ACTION ITEM: Please give back word for word the lines below, from the first one through the one with "- intros p s".

(Records from a data source)
Lemma drop_handler_refines w hp h :
  inv w → handlers w !! hp = Some h →
  ∃ w' cs, fd_sess_handler_destroy (Some hp) w = Ret (SUCCESS, h_opaque h, w') ∧ abs w' = map_drop_handler (h_id h) (abs w)
    ∧ calls w' = calls w ++ cs ∧ cs ≡ₚ map_drop_calls h (abs w).
Proof.
  intros Hw Hh. unfold fd_sess_handler_destroy. rewrite Hh. pose proof (inv_unique w Hw) as Hu.
  destruct (take_states_spec (handlers w) (h_id h) (all_lines w) (heap w)) as (ds & H' & E & HH).
  - intros p. apply all_lines_elem, Hw.
  - intros p s Hp. apply (iv_sess _ _ _ _ _ _ Hw p s Hp).
  - rewrite E. eexists _, _. split_and!; [done| |done|by eapply drop_calls_refine]. unfold abs at 1. cbn [heap handlers set_handlers set_heap add_calls].
    assert (HH' : ∀ p, H' !! p = others (handlers w) (h_id h) <$> heap w !! p).
    { intros p. rewrite HH. case_decide as Hp; [done|]. rewrite all_lines_elem in Hp by done.
      destruct (heap w !! p); [|done]. destruct Hp. eauto. }
    assert (Hu' : sids_unique H').
    { intros a b x y. rewrite !HH'. intros (x' & Hx & ->)%fmap_Some (y' & Hy & ->)%fmap_Some. by apply (Hu a b x' y'). }
    apply map_eq. intros id. apply option_eq. intros a. unfold map_drop_handler. rewrite sid_lookup, lookup_fmap, fmap_Some by done.
    split.
    + intros (p & x & Hx & <- & <-). rewrite HH' in Hx. apply fmap_Some in Hx as (s & Hp & ->).
      exists (view (handlers w) p s). split; [exact (abs_some (handlers w) (heap w) p s Hu Hp)|]. by apply view_others.
    + intros (b & Hb & ->). apply sid_lookup in Hb as (p & s & Hp & <- & <-); [|done].
      exists p, (others (handlers w) (h_id h) s). rewrite HH', Hp. split_and!; [done..|]. by apply view_others.
Qed.
Record conc_inv (c : conc) : Prop := {
  cv_base : inv (base c);
  cv_counters : u32_range (sid_h (base c)) ∧ u32_range (sid_l (base c));
  cv_flight : ∀ x, x ∈ flight c → pending_ok (base c) (dying c) x;
  cv_drops : NoDup (omap dropped (flight c))
}.

(** What a section does to the objects, [E] being the sessions that end and [F]
    those that are freed: no handler goes, no state of a handler in [D] comes. *)
Record evolves (D : gset positive) (E F : positive → Prop) (w w' : sessions) : Prop := {
  ev_handlers : ∀ hp, is_Some (handlers w !! hp) → is_Some (handlers w' !! hp);
  ev_stays : ∀ p s, heap w !! p = Some s → ¬ F p →
    ∃ s', heap w' !! p = Some s' ∧ sid s' = sid s ∧ (¬ E p → is_destroyed s = false → is_destroyed s' = false);
  ev_states : ∀ p s' st, heap w' !! p = Some s' → st ∈ states s' → st_hdl st ∈ D →
    ∃ s, heap w !! p = Some s ∧ hash s' = hash s ∧ st ∈ states s
}.

Definition nobody : positive → Prop := λ _, False.

Lemma pending_evolves D (E F : positive → Prop) w w' x :
  evolves D E F w w' → pending_ok w D x →
  (∀ hp p st, x = Storing hp p st → ¬ E p ∧ ¬ F p) → (∀ p, borrows x p → ¬ F p) → pending_ok w' D x.
Proof.
  intros [H1 H2 H3] Hx HE HF. destruct x as [id|hp p st|thr src id sts|hp i ds]; cbn in *.
  - done.
  - destruct Hx as (Hh & Hn & s & Hp & Hd). destruct (HE hp p st eq_refl) as [HEp HFp]. split_and!; [auto|done|].
    destruct (H2 p s Hp HFp) as (s' & Hp' & _ & Hd'). eauto.
  - destruct Hx as [Hh Hs]. split; [auto|]. intros p ->. destruct (Hs p eq_refl) as (s & Hp & <-).
    destruct (H2 p s Hp (HF p eq_refl)) as (s' & Hp' & Hid & _). eauto.
  - destruct Hx as (Hd & Hh & Hl & Hs). split_and!; [done|auto| |].
    + intros p s' st Hp Hi Hst <-. destruct (H3 p s' st Hp Hst Hd) as (s & Hp0 & Hh0 & Hst0).
      rewrite Hh0 in Hi. by apply (Hl p s st).
    + intros d Hin. destruct (Hs d Hin) as (s & Hp & <-).
      destruct (H2 _ s Hp) as (s' & Hp' & Hid & _); [|eauto]. apply HF, list_elem_of_fmap. eauto.
Qed.

Lemma evolves_same D w w' : heap w' = heap w → handlers w' = handlers w → evolves D nobody nobody w w'.
Proof. intros Hh Hs. split; rewrite ?Hh, ?Hs; naive_solver. Qed.

Lemma evolves_update D w w' p s s' :
  heap w !! p = Some s → heap w' = <[p := s']> (heap w) → handlers w' = handlers w → key s' = key s →
  (is_destroyed s = false → is_destroyed s' = false) → (∀ st, st ∈ states s' → st_hdl st ∈ D → st ∈ states s) →
  evolves D nobody nobody w w'.
Proof.
  intros Hp Hh Hs Hk Hd Hst. injection Hk as Hk1 Hk2. split; rewrite ?Hh, ?Hs; [done| |].
  - intros q x Hq _. destruct (decide (q = p)) as [->|]; [rewrite lookup_insert_eq|rewrite lookup_insert_ne by done; eauto].
    assert (x = s) as -> by congruence. eauto.
  - intros q x st. destruct (decide (q = p)) as [->|]; [rewrite lookup_insert_eq|rewrite lookup_insert_ne by done; eauto].
    intros [= <-] Hin HD. exists s. auto.
Qed.
#[export] Instance set_p_state : Update p_state := ltac:(replace_field rebuild p_state).
#[export] Instance set_pf_localterm : Update pf_localterm := ltac:(replace_field rebuild pf_localterm).
#[export] Instance set_pf_dw_pending : Update pf_dw_pending := ltac:(replace_field rebuild pf_dw_pending).
#[export] Instance set_pf_cnx_pb : Update pf_cnx_pb := ltac:(replace_field rebuild pf_cnx_pb).
#[export] Instance set_pf_reopen_cnt : Update pf_reopen_cnt := ltac:(replace_field rebuild pf_reopen_cnt).
#[export] Instance set_p_events : Update p_events := ltac:(replace_field rebuild p_events).
#[export] Instance set_p_timer : Update p_timer := ltac:(replace_field rebuild p_timer).
#[export] Instance set_p_tosend : Update p_tosend := ltac:(replace_field rebuild p_tosend).
#[export] Instance set_p_outthr : Update p_outthr := ltac:(replace_field rebuild p_outthr).
#[export] Instance set_p_hbh : Update p_hbh := ltac:(replace_field rebuild p_hbh).
#[export] Instance set_p_sr : Update p_sr := ltac:(replace_field rebuild p_sr).
#[export] Instance set_p_tofailover : Update p_tofailover := ltac:(replace_field rebuild p_tofailover).
#[export] Instance set_p_reqin_count : Update p_reqin_count := ltac:(replace_field rebuild p_reqin_count).
#[export] Instance set_p_receiver : Update p_receiver := ltac:(replace_field rebuild p_receiver).
#[export] Instance set_p_cer : Update p_cer := ltac:(replace_field rebuild p_cer).
#[export] Instance set_p_ini_thr : Update p_ini_thr := ltac:(replace_field rebuild p_ini_thr).
#[export] Instance set_p_cnxctx : Update p_cnxctx := ltac:(replace_field rebuild p_cnxctx).
#[export] Instance set_p_cb2 : Update p_cb2 := ltac:(replace_field rebuild p_cb2).
#[export] Instance set_p_sec : Update p_sec := ltac:(replace_field rebuild p_sec).
#[export] Instance set_p_run : Update p_run := ltac:(replace_field rebuild p_run).
#[export] Instance set_p_eps : Update p_eps := ltac:(replace_field rebuild p_eps).
#[export] Instance set_p_active : Update p_active := ltac:(replace_field rebuild p_active).
#[export] Instance set_g_others : Update g_others := ltac:(replace_field rebuild g_others).
#[export] Instance set_g_incoming : Update g_incoming := ltac:(replace_field rebuild g_incoming).
#[export] Instance set_g_outgoing : Update g_outgoing := ltac:(replace_field rebuild g_outgoing).
#[export] Instance set_g_eteid : Update g_eteid := ltac:(replace_field rebuild g_eteid).
#[export] Instance set_p_wire : Update p_wire := ltac:(replace_field rebuild p_wire).

(** * Results *)

(** ASSERTs that can fail: the state [OPEN_HANDSHAKE] at the top of the loop, an
    AVP without the value that is read, a reason without a value, the lists of
    sent requests, and a case nobody foresaw. *)
Inductive abort := HandshakeState | NoValue | UnknownReason | SentRequests | Unforeseen.

(** [Failed]: an error code, with the changes made before. *)
Inductive outcome := Done (p : peer) | Failed (p : peer) | Aborted (why : abort).

(** CHECK_FCT. *)
Definition andthen (o : outcome) (k : peer → outcome) : outcome :=
  match o with Done p => k p | _ => o end.

Notation "'let!' p := o 'in' k" := (andthen o (λ p, k)) (at level 200, p name, right associativity).

(** CHECK_FCT_DO with nothing to do. *)
Definition ignoring (o : outcome) : outcome := match o with Failed p => Done p | _ => o end.

(** * Configuration *)

(** What a validator of an extension answers: its return code, [auth], the
    callback and the security it leaves. *)
Record verdict := Verdict { v_ret : Z; v_auth : Z; v_cb2 : option (runtime → bool); v_sec : Z }.

Record psm_config := PsmConfig {
  cnf_local : ce_config;
  pi_diamid : os0;
  pic_realm : option os0;
  pic_tctimer : Z;
  pic_twtimer : Z;
  cnf_timer_tc : Z;
  cnf_timer_tw : Z;
  pic_persist : bool;
  tls_disabled : bool;
  cnf_rr_in_answers : bool;
  validators : list (runtime → verdict);
  cnf_processing_peers_minimum : Z;
  processing_peer : os0 → bool;
  anscb_timeout : msg → option timespec
}.

Definition CNX_TIMEOUT : Z := 10.
Definition CEA_TIMEOUT : Z := 10.
Definition DPR_TIMEOUT : Z := 15.
Definition GRACE_TIMEOUT : Z := 1.
Definition INCNX_TIMEOUT : Z := 20.

Definition ACV_DC_REBOOTING : Z := 0.
Definition ACV_DC_BUSY : Z := 1.
Definition ACV_DC_NOT_FRIEND : Z := 2.

Definition ER_DIAMETER_SUCCESS : Z := 2001.
Definition ER_DIAMETER_TOO_BUSY : Z := 3004.
Definition ER_ELECTION_LOST : Z := 4003.

Definition post (ev : event) (p : peer) : peer := p <| p_events := p_events p ++ [ev] |>.

Definition next_timeout (add_random : bool) (delay : Z) (p : peer) : peer := p <| p_timer := (add_random, delay) |>.

Definition wire (c : option cnxctx) (s : sent) (p : peer) : peer :=
  p <| p_wire := p_wire p ++ [(cc_id <$> c, s)] |>.

Section Psm.
Context {D : Dictionary} {R : RuleBook} (cfg : psm_config).
Implicit Types (p : peer) (c : option cnxctx) (m : msg).

Definition tctimer : Z := if pic_tctimer cfg =? 0 then cnf_timer_tc cfg else pic_tctimer cfg.
Definition twtimer : Z := if pic_twtimer cfg =? 0 then cnf_timer_tw cfg else pic_twtimer cfg.

(** * Sending *)

(** [do_send]; the flag: no error.  A request is stored before it is handed to
    the connection. *)
Definition do_send (o : outmsg) c p : peer * bool :=
  match o with
  | LinkAnswer q rescode avps => (wire c (Answered q rescode avps) p, true)
  | OutMsg m =>
      if has_flag (msg_flags (msg_public m)) CMD_FLAG_REQUEST then
        let m' := set_hbhid (p_hbh p) m in
        let p := p <| p_hbh := u32 (p_hbh p + 1) |> in
        match fd_msg_bufferize m' with
        | Ok (buf, _) =>
            match fd_p_sr_store m' (msg_hbhid (msg_public m)) (anscb_timeout cfg m) (p_sr p) with
            | Some (sr, _) => (wire c (Written buf) (p <| p_sr := sr |>), true)
            | None => (p, false)
            end
        | _ => (p, false)
        end
      else
        match fd_msg_bufferize m with Ok (buf, _) => (wire c (Written buf) p, true) | _ => (p, false) end
  end.

(** [fd_out_send] for this peer: an error of [do_send] is only logged. *)
Definition fd_out_send (o : outmsg) c p : outcome :=
  match c, p_cnxctx p with
  | None, None => Failed p
  | _, _ =>
      if decide (p_state p = STATE_OPEN) then Done (p <| p_tosend := p_tosend p ++ [o] |>)
      else Done (do_send o (match c with Some _ => c | None => p_cnxctx p end) p).1
  end.

Definition out_routable (o : outmsg) : bool :=
  match o with OutMsg m => fd_msg_is_routable m | LinkAnswer q _ _ => fd_msg_is_routable q end.
(** The mark of an unanswered DWR outlives the connection: when the peer
    disconnects with a DPR while a DWR is pending, and the node connects again
    and opens it, the first time-out makes the peer SUSPECT, though nothing but
    the CER was ever sent on the new connection. *)
Theorem stale_watchdog_suspects :
  let cfg := sample_psm None true in
  let ops := connects 1 100 ++ [Timeout; OutThread true; recv raw_dpr; Next; Timeout] ++ connects 2 102 in
  Forall (op_ok cfg) ops
  ∧ ∃ p p', psm_run cfg ops sample_start = Loop p ∧ p_state p = STATE_OPEN ∧ p_cnxctx p ≠ None
    ∧ length (filter (λ s, s.1 = Some 2) (p_wire p)) = 1%nat
    ∧ psm_step cfg PSM_TIMEOUT p = Loop p' ∧ p_state p' = STATE_SUSPECT ∧ p_wire p' = p_wire p.
Proof.
  cbv zeta. split; [vm_compute; run_ops_ok|].
  exists (final (psm_run (sample_psm None true)
            (connects 1 100 ++ [Timeout; OutThread true; recv raw_dpr; Next; Timeout] ++ connects 2 102) sample_start)).
  eexists. split; [vm_compute; reflexivity|]. split; [vm_compute; reflexivity|]. split; [vm_compute; discriminate|].
  split; [vm_compute; reflexivity|]. split; [vm_compute; reflexivity|]. split; vm_compute; reflexivity.
Qed.
(** [bookAppointment] of the service-account server. *)
Definition bookAppointment (summary date startTime endTime description email : value)
  : M Booking :=
  let description := orDefault description (VStr "") in
  let email := orDefault email (VStr "") in
  tryCatch
    (formattedStart <- lift (normalizeTime_any startTime) ;;
     formattedEnd <- lift (normalizeTime_any endTime) ;;
     startISO <- lift (isoString (str date ++ "T" ++ formattedStart ++ ":00-05:00")) ;;
     endISO <- lift (isoString (str date ++ "T" ++ formattedEnd ++ ":00-05:00")) ;;
     let event :=
       {| summary := summary;
          description := description;
          start := {| e_dateTime := startISO; e_timeZone := "America/New_York" |};
          end_ := {| e_dateTime := endISO; e_timeZone := "America/New_York" |};
          attendees := if truthy email then Some [email; VStr operatorEmail] else None;
          sendUpdates := if truthy email then Some "all" else None |} in
     let calendarId := orElse GOOGLE_CALENDAR_ID "primary" in
     let req := {| i_calendarId := calendarId; resource := event |} in
     response <- remote (CalendarInsert req) (events_insert req) ;;
     ret {| success := true;
            message := Some ("Appointment booked successfully for " ++ str date ++ " from "
                             ++ str startTime ++ " to " ++ str endTime ++ ".");
            eventId := Some (id response);
            link := Some (htmlLink response);
            error := None |})
    (fun error =>
       ret {| success := false;
              message := Some ("Unable to book the appointment at this time. Error: "
                               ++ error);
              eventId := None; link := None; error := None |}).

(** [bookAppointment] of the conversational servers. *)
Definition bookAppointment_conv (summary date startTime endTime description : value)
  : M Booking :=
  let description := orDefault description (VStr "") in
  tryCatch
    (startISO <- lift (isoString (str date ++ "T" ++ str startTime ++ ":00")) ;;
     endISO <- lift (isoString (str date ++ "T" ++ str endTime ++ ":00")) ;;
     let event :=
       {| summary := summary;
          description := description;
          start := {| e_dateTime := startISO; e_timeZone := "America/New_York" |};
          end_ := {| e_dateTime := endISO; e_timeZone := "America/New_York" |};
          attendees := None;
          sendUpdates := None |} in
     let req := {| i_calendarId := "primary"; resource := event |} in
     response <- remote (CalendarInsert req) (events_insert req) ;;
     ret {| success := true; message := None;
            eventId := Some (id response); link := Some (htmlLink response);
            error := None |})
    (fun error =>
       ret {| success := false; message := None; eventId := None; link := None;
              error := Some error |}).

End Program.

(** ** The handlers *)

Section Handlers.
Context {E : Env}.

(** The names the loop of the tool webhook binds for one entry of
    [message.toolCalls]: [toolCallId], [name] and [args]. *)
Record ToolCall : Type := { tc_id : value; tc_name : value; tc_arguments : value }.

Record ToolResult : Type := { toolCallId : value; result : option string }.

Inductive Body : Type :=
| ErrorBody (message : string)            (* { error: { message, ... } } *)
| ChoicesBody (role content : string)     (* { choices: [{ message: { role, content } }] } *)
| ReceivedBody                            (* { received: true } *)
| ResultsBody (results : list ToolResult). (* { results } *)

Record Response : Type := { status : nat; body : Body }.

(** [res.json(b)] and [res.status(n).json(b)] *)
Definition json (b : Body) : Response := {| status := 200; body := b |}.
Definition statusJson (n : nat) (b : Body) : Response := {| status := n; body := b |}.

(** [const { id: toolCallId, function: func } = toolCall;
     const { name, arguments: args } = func;], the two statements that open
    the body of the loop, ahead of its [try]. *)
Definition destructure (toolCall : value) : M ToolCall :=
  toolCallId <- lift (prop "toolCall" toolCall "id") ;;
  func <- lift (prop "toolCall" toolCall "function") ;;
  name <- lift (prop "func" func "name") ;;
  args <- lift (prop "func" func "arguments") ;;
  ret {| tc_id := toolCallId; tc_name := name; tc_arguments := args |}.

(** The [try] and [catch] of the body of the loop. *)
Definition runToolCall (toolCall : ToolCall) : M ToolResult :=
  let toolCallId := tc_id toolCall in
  let name := tc_name toolCall in
  let args := tc_arguments toolCall in
  tryCatch
    (parsedArgs <- lift (match args with VStr s => JSON_parse s | _ => Ret args end) ;;
     result <-
       (if isString name "check_availability" then
          date <- lift (prop "parsedArgs" parsedArgs "date") ;;
          start_time <- lift (prop "parsedArgs" parsedArgs "start_time") ;;
          end_time <- lift (prop "parsedArgs" parsedArgs "end_time") ;;
          availabilityResult <- checkAvailability date start_time end_time ;;
          ret (Some (a_message availabilityResult))
        else if isString name "book_appointment" then
          summary <- lift (prop "parsedArgs" parsedArgs "summary") ;;
          date <- lift (prop "parsedArgs" parsedArgs "date") ;;
          start_time <- lift (prop "parsedArgs" parsedArgs "start_time") ;;
          end_time <- lift (prop "parsedArgs" parsedArgs "end_time") ;;
          description <- lift (prop "parsedArgs" parsedArgs "description") ;;
          email <- lift (prop "parsedArgs" parsedArgs "email") ;;
          bookingResult <- bookAppointment summary date start_time end_time description email ;;
          ret (message bookingResult)
        else ret (Some ("Unknown tool: " ++ str name))) ;;
     ret {| toolCallId := toolCallId; result := result |})
    (fun error =>
       ret {| toolCallId := toolCallId; result := Some ("Error: " ++ error) |}).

YOUR SOLUTION:
Lemma drop_handler_refines w hp h :
  inv w → handlers w !! hp = Some h →
  ∃ w' cs, fd_sess_handler_destroy (Some hp) w = Ret (SUCCESS, h_opaque h, w') ∧ abs w' = map_drop_handler (h_id h) (abs w)
    ∧ calls w' = calls w ++ cs ∧ cs ≡ₚ map_drop_calls h (abs w).
Proof.
  intros Hw Hh. unfold fd_sess_handler_destroy. rewrite Hh. pose proof (inv_unique w Hw) as Hu.
  destruct (take_states_spec (handlers w) (h_id h) (all_lines w) (heap w)) as (ds & H' & E & HH).
  - intros p. apply all_lines_elem, Hw.
  - intros p s Hp. apply (iv_sess _ _ _ _ _ _ Hw p s Hp).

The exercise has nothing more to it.